我注意到,有的新娘更关注婚礼而不是她要嫁的那个人。我记得有场婚礼,新娘一天就准备了四套不同的服装,首饰非常精致,一切都很完美,但是新郎和新娘在婚礼上却没有任何互动。

Not a photographer, but hairstylist. One wedding I did I could tell it wasn't going to last. She was young, couldn't even drink yet, he was at least ten years older. They were getting married because her family was very religious and I got the impression that they chose him and thought she should marry him more than she wanted to marry him, she liked the idea of a wedding (and moving out of her parents place) more than she was in love. A year later it was over but she was so much better off. She'd grown so much and had moved out on her own and had become a grown up. I was really happy for her.

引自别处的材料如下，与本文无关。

(** * Repository layer of the blog backend (storage.js over the relational schema)

    The development embeds [DatabaseStorage] (storage.js) together with the
    tables it runs against (the [pgTable] declarations of the schema file).
    A store is four tables of rows.  Every storage method is one statement of
    the query builder; the builder's clauses ([from], [leftJoin], [where],
    [orderBy], [limit], [offset], [insert ... onConflictDoUpdate], [update ...
    set], [delete], [returning]) are given their SQL meaning as list
    functions, and the methods are written clause by clause on top of them.
    A method begins with what the builder, the driver and the store make of
    its arguments: a parameter the store cannot read rejects the promise.

    Conventions.
    - A nullable column is an [option]; a timestamp is the number of
      milliseconds since the epoch, a [Z].  A [Date] handed in by the caller
      travels in ISO form, which the store reads for the years 1 to 9999.
    - A key that a JavaScript object may leave out ([undefined]) is a
      [field]: [Omitted] or [Supplied v].
    - An [async] method yields an [outcome]: the promise is [Resolved] with a
      value or [Rejected] with the failure.
    - The clock ([new Date()], [now()]) and the identifier generator
      ([gen_random_uuid()]) are arguments of the methods that consult them.
    - A JavaScript [number] is a rational, an infinity or [NaN]; [limit] and
      [offset] are such numbers, and an argument left out is [None] and takes
      the default of the parameter.
    - A [string] holds the UTF-8 bytes of a text; [Text.chars] cuts it into
      its characters.  The store takes no text that holds the NUL character
      and bounds [title] to 255 characters.  Case is folded as the locale of
      the database folds it, character by character: the argument [fold] of
      the search methods.
    - SQL fixes the order of rows only as far as [ORDER BY] does.  The order
      in which an execution meets the rows of a table is the argument [sc]
      of the read methods, a rearrangement of the table ([fair]).  It
      belongs to one execution of one statement: the store picks it by the
      plan, and with it by [LIMIT] and [OFFSET], so two executions share
      none, not even over an unchanged table. *)

From Stdlib Require Import List String Ascii Bool ZArith Arith Lia QArith_base.
From Stdlib Require Import Permutation Sorted.
Import ListNotations.

Close Scope Q_scope.
Local Open Scope string_scope.
Local Open Scope list_scope.

Set Implicit Arguments.

(** ** Outcomes of a store round trip *)

Inductive failure : Type :=
| UniqueViolation
| ForeignKeyViolation
| InvalidEscapeSequence
| InvalidByteSequence
| StringDataRightTruncation
| InvalidTextRepresentation
| NumericValueOutOfRange
| InvalidRowCount
| InvalidDatetime.

Inductive outcome (A : Type) : Type :=
| Resolved (a : A)
| Rejected (e : failure).

Arguments Resolved {A} a.
Arguments Rejected {A} e.

(** [await]: the rest of the method runs on the value of a resolved promise;
    a rejection is passed on. *)
Definition bind {A B : Type} (o : outcome A) (k : A -> outcome B) : outcome B :=
  match o with
  | Resolved a => k a
  | Rejected e => Rejected e
  end.

Notation "x <- o ;; k" := (bind o (fun x => k))
  (at level 61, o at next level, right associativity).

(** A key of a JavaScript object: left out, or present with a value. *)
Inductive field (A : Type) : Type :=
| Omitted
| Supplied (v : A).

Arguments Omitted {A}.
Arguments Supplied {A} v.

(** [{ ...old, key: f }] read at [key]: a supplied value wins. *)
Definition spread {A : Type} (f : field A) (old : A) : A :=
  match f with
  | Omitted => old
  | Supplied v => v
  end.

(** A nullable column whose key was left out of an insert is [NULL] unless
    the column declares a default. *)
Definition or_null {A : Type} (f : field (option A)) : option A :=
  spread f None.

(** ** JavaScript numbers

    The arguments [limit] and [offset] are of type [number]: a finite value,
    here a rational, or one of [Infinity], [-Infinity] and [NaN]. *)

Inductive number : Type :=
| Finite (q : Q)
| Infinity (negative : bool)
| NaN.

(** The number that is the integer [z]. *)
Definition whole (z : Z) : number := Finite (Qmake z 1).

Module Number.

Definition integral (q : Q) : bool :=
  (Qnum q mod Zpos (Qden q) =? 0)%Z.

Definition floor (q : Q) : Z := (Qnum q / Zpos (Qden q))%Z.

(** [x >= 0] *)
Definition ge0 (x : number) : bool :=
  match x with
  | Finite q => (0 <=? Qnum q)%Z
  | Infinity negative => negb negative
  | NaN => false
  end.

(** [x ? ... : ...]: zero and [NaN] are falsy. *)
Definition truthy (x : number) : bool :=
  match x with
  | Finite q => negb (Qnum q =? 0)%Z
  | Infinity _ => true
  | NaN => false
  end.

End Number.

(** ** Text

    A string holds the bytes of a text in UTF-8.  A byte [10xxxxxx] continues
    the character begun by the byte before it; every other byte begins a
    character. *)

Module Text.

Definition nul : ascii := Ascii.zero.

Fixpoint has_nul (s : string) : bool :=
  match s with
  | EmptyString => false
  | String b rest => Ascii.eqb b nul || has_nul rest
  end.

Definition continuation (b : ascii) : bool :=
  match b with
  | Ascii _ _ _ _ _ _ b6 b7 => b7 && negb b6
  end.

Definition single (b : ascii) : bool :=
  match b with
  | Ascii _ _ _ _ _ _ _ b7 => negb b7
  end.

(** The text goes on with a continuation byte. *)
Definition continues (s : string) : bool :=
  match s with
  | String b _ => continuation b
  | EmptyString => false
  end.

(** The characters of a text, each the string of its bytes. *)
Fixpoint chars (s : string) : list string :=
  match s with
  | EmptyString => []
  | String b rest =>
      match chars rest with
      | c :: cs =>
          if negb (single b) && continues rest
          then String b c :: cs
          else String b EmptyString :: c :: cs
      | [] => [String b EmptyString]
      end
  end.

(** The length of a text, in characters. *)
Definition length (s : string) : nat := List.length (chars s).

End Text.

Definition timestamp : Type := Z.

(** ** What the store reads of a parameter *)

Module Pg.

(** A text parameter is taken unless it holds the NUL character. *)
Definition text (s : string) : bool := negb (Text.has_nul s).

Definition space : string := " ".

(** A value assigned to a [varchar(n)] column: one of more than [n]
    characters is refused, unless what exceeds the bound is spaces only,
    which are cut off. *)
Definition varchar (n : nat) (s : string) : outcome string :=
  let cs := Text.chars s in
  if (List.length cs <=? n)%nat then Resolved s
  else if forallb (String.eqb space) (skipn n cs)
       then Resolved (String.concat "" (firstn n cs))
       else Rejected StringDataRightTruncation.

(** [{ ...patch }] with a [varchar(n)] key: checked when supplied. *)
Definition varchar_field (n : nat) (f : field string) : outcome (field string) :=
  match f with
  | Omitted => Resolved Omitted
  | Supplied s => s' <- varchar n s ;; Resolved (Supplied s')
  end.

(** A [Date] is sent as [toISOString()] writes it.  The store reads the
    four-digit years of that form, 0001 to 9999. *)
Definition first_instant : Z := (-62135596800000)%Z.
Definition last_instant : Z := 253402300799999%Z.

Definition date (t : timestamp) : bool :=
  (first_instant <=? t)%Z && (t <=? last_instant)%Z.

(** A number is sent as [String(x)] and read as a [bigint]: the text must
    be an integer literal (below 10^21 a whole number is written in digits,
    above in exponent form) and lie in the range of 64 bits. *)
Definition bigint (x : number) : outcome Z :=
  match x with
  | Finite q =>
      let z := Number.floor q in
      if Number.integral q && (Z.abs z <? 10 ^ 21)%Z
      then if (- 2 ^ 63 <=? z)%Z && (z <? 2 ^ 63)%Z
           then Resolved z
           else Rejected NumericValueOutOfRange
      else Rejected InvalidTextRepresentation
  | _ => Rejected InvalidTextRepresentation
  end.

End Pg.

(** ** SQL conditions: three-valued logic

    A condition is [Some true], [Some false] or [None] (unknown); [where]
    keeps the rows whose condition is [Some true]. *)

Module Sql.

Definition cond : Type := option bool.

Definition eq_ {A : Type} (eqb : A -> A -> bool) (x y : option A) : cond :=
  match x, y with
  | Some a, Some b => Some (eqb a b)
  | _, _ => None
  end.

Definition and_ (a b : cond) : cond :=
  match a, b with
  | Some false, _ | _, Some false => Some false
  | Some true, Some true => Some true
  | _, _ => None
  end.

Definition or_ (a b : cond) : cond :=
  match a, b with
  | Some true, _ | _, Some true => Some true
  | Some false, Some false => Some false
  | _, _ => None
  end.

Definition holds (c : cond) : bool :=
  match c with
  | Some true => true
  | _ => false
  end.

End Sql.

(** ** LIKE patterns

  [ilike(col, `%${query}%`)] hands the interpolated text to the store as a
  LIKE pattern: [%] stands for any run of characters, [_] for any one
  character, and a backslash makes the next character literal.  A pattern
  must not end in a lone backslash.  ILIKE lower-cases the pattern and the
  column, as the locale of the database does it, and matches what it gets. *)

Module Like.

Inductive token : Type :=
| AnyRun
| AnyOne
| Lit (c : string).

Definition percent : string := "%".
Definition underscore : string := "_".
Definition backslash : string := "\".

Definition is_meta (c : string) : bool :=
  String.eqb c percent || String.eqb c underscore || String.eqb c backslash.

Fixpoint compile (p : list string) : option (list token) :=
  match p with
  | [] => Some []
  | c :: rest =>
      if String.eqb c backslash then
        match rest with
        | [] => None
        | d :: rest' => option_map (cons (Lit d)) (compile rest')
        end
      else if String.eqb c percent then option_map (cons AnyRun) (compile rest)
      else if String.eqb c underscore then option_map (cons AnyOne) (compile rest)
      else option_map (cons (Lit c)) (compile rest)
  end.

Fixpoint matches (p : list token) : list string -> bool :=
  match p with
  | [] => fun s => match s with [] => true | _ :: _ => false end
  | Lit c :: p' =>
      fun s => match s with
               | [] => false
               | x :: s' => String.eqb x c && matches p' s'
               end
  | AnyOne :: p' =>
      fun s => match s with
               | [] => false
               | _ :: s' => matches p' s'
               end
  | AnyRun :: p' =>
      fix run (s : list string) : bool :=
        matches p' s || match s with
                        | [] => false
                        | _ :: s' => run s'
                        end
  end.

(** The lower-case form of a character in the locale of the database. *)
Definition folding : Type := string -> string.

Definition lower (fold : folding) (s : list string) : list string :=
  map fold s.

(** The folding of a locale that knows the letters A to Z only. *)
Definition fold_ascii : folding :=
  fun c =>
    match c with
    | String b EmptyString =>
        let n := nat_of_ascii b in
        if ((65 <=? n)%nat && (n <=? 90)%nat)%bool
        then String (ascii_of_nat (n + 32)) EmptyString
        else c
    | _ => c
    end.

(** [col ILIKE pat] for a compiled, case-folded pattern; [NULL] columns
    give unknown. *)
Definition ilike (fold : folding) (col : option string) (pat : list token)
    : Sql.cond :=
  match col with
  | None => None
  | Some s => Some (matches pat (lower fold (Text.chars s)))
  end.

(** The pattern [`%${query}%`], case-folded and compiled. *)
Definition contains_pattern (fold : folding) (query : string)
    : option (list token) :=
  compile (lower fold (Text.chars (percent ++ query ++ percent))).

(** Case-insensitive substring, the relation the pattern is meant to
    decide. *)
Definition ci_substring (fold : folding) (q s : string) : Prop :=
  exists pre post,
    lower fold (Text.chars s) = pre ++ lower fold (Text.chars q) ++ post.

Definition meta_free (q : string) : bool :=
  forallb (fun c => negb (is_meta c)) (Text.chars q).

(** What every locale's folding does: it leaves [%] alone and makes no
    pattern character out of another character. *)
Definition regular (fold : folding) : Prop :=
  fold percent = percent
  /\ forall c, is_meta c = false -> is_meta (fold c) = false.

End Like.

(** ** The schema: one record per table row

    Field names are the property names of the [pgTable] declarations.  A
    column declared [.notNull()] has a plain type, any other column is
    nullable. *)

Module User.
Record t : Type := mk {
  id : string;
  email : option string;
  firstName : option string;
  lastName : option string;
  profileImageUrl : option string;
  role : option string;
  createdAt : option timestamp;
  updatedAt : option timestamp
}.
End User.

(** [UpsertUser = typeof users.$inferInsert]: every column is a key of the
    insert shape, each optional because each has a default or is nullable. *)
Module UpsertUser.
Record t : Type := mk {
  id : field string;
  email : field (option string);
  firstName : field (option string);
  lastName : field (option string);
  profileImageUrl : field (option string);
  role : field (option string);
  createdAt : field (option timestamp);
  updatedAt : field (option timestamp)
}.
End UpsertUser.

Module Post.
Record t : Type := mk {
  id : string;
  title : string;
  content : string;
  excerpt : option string;
  imageUrl : option string;
  category : string;
  tags : option (list string);
  authorId : string;
  published : option bool;
  createdAt : option timestamp;
  updatedAt : option timestamp
}.
End Post.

我不是婚礼摄影师,而是发型师。有一场婚礼我可以确定那对新人不会长久。新娘很年轻,甚至不能喝酒,新郎则比她大10岁。但是他们最后结婚了,因为新娘的家人很传统,他们认为她应该嫁给她而不考虑她想不想嫁给他。而新娘呢,她对婚礼本身更感兴趣。一年以后, 他们离婚了,但是她解脱了。她成熟了很多,自己离开了那儿。我真心为她感到高兴。

8. 新人婚礼分头行动

I've taken my share of wedding pictures. When the bride and groom spend the whole reception apart, or you can't tear the groom out of the bar, or away from whatever sports game is on, it generally does not work out well.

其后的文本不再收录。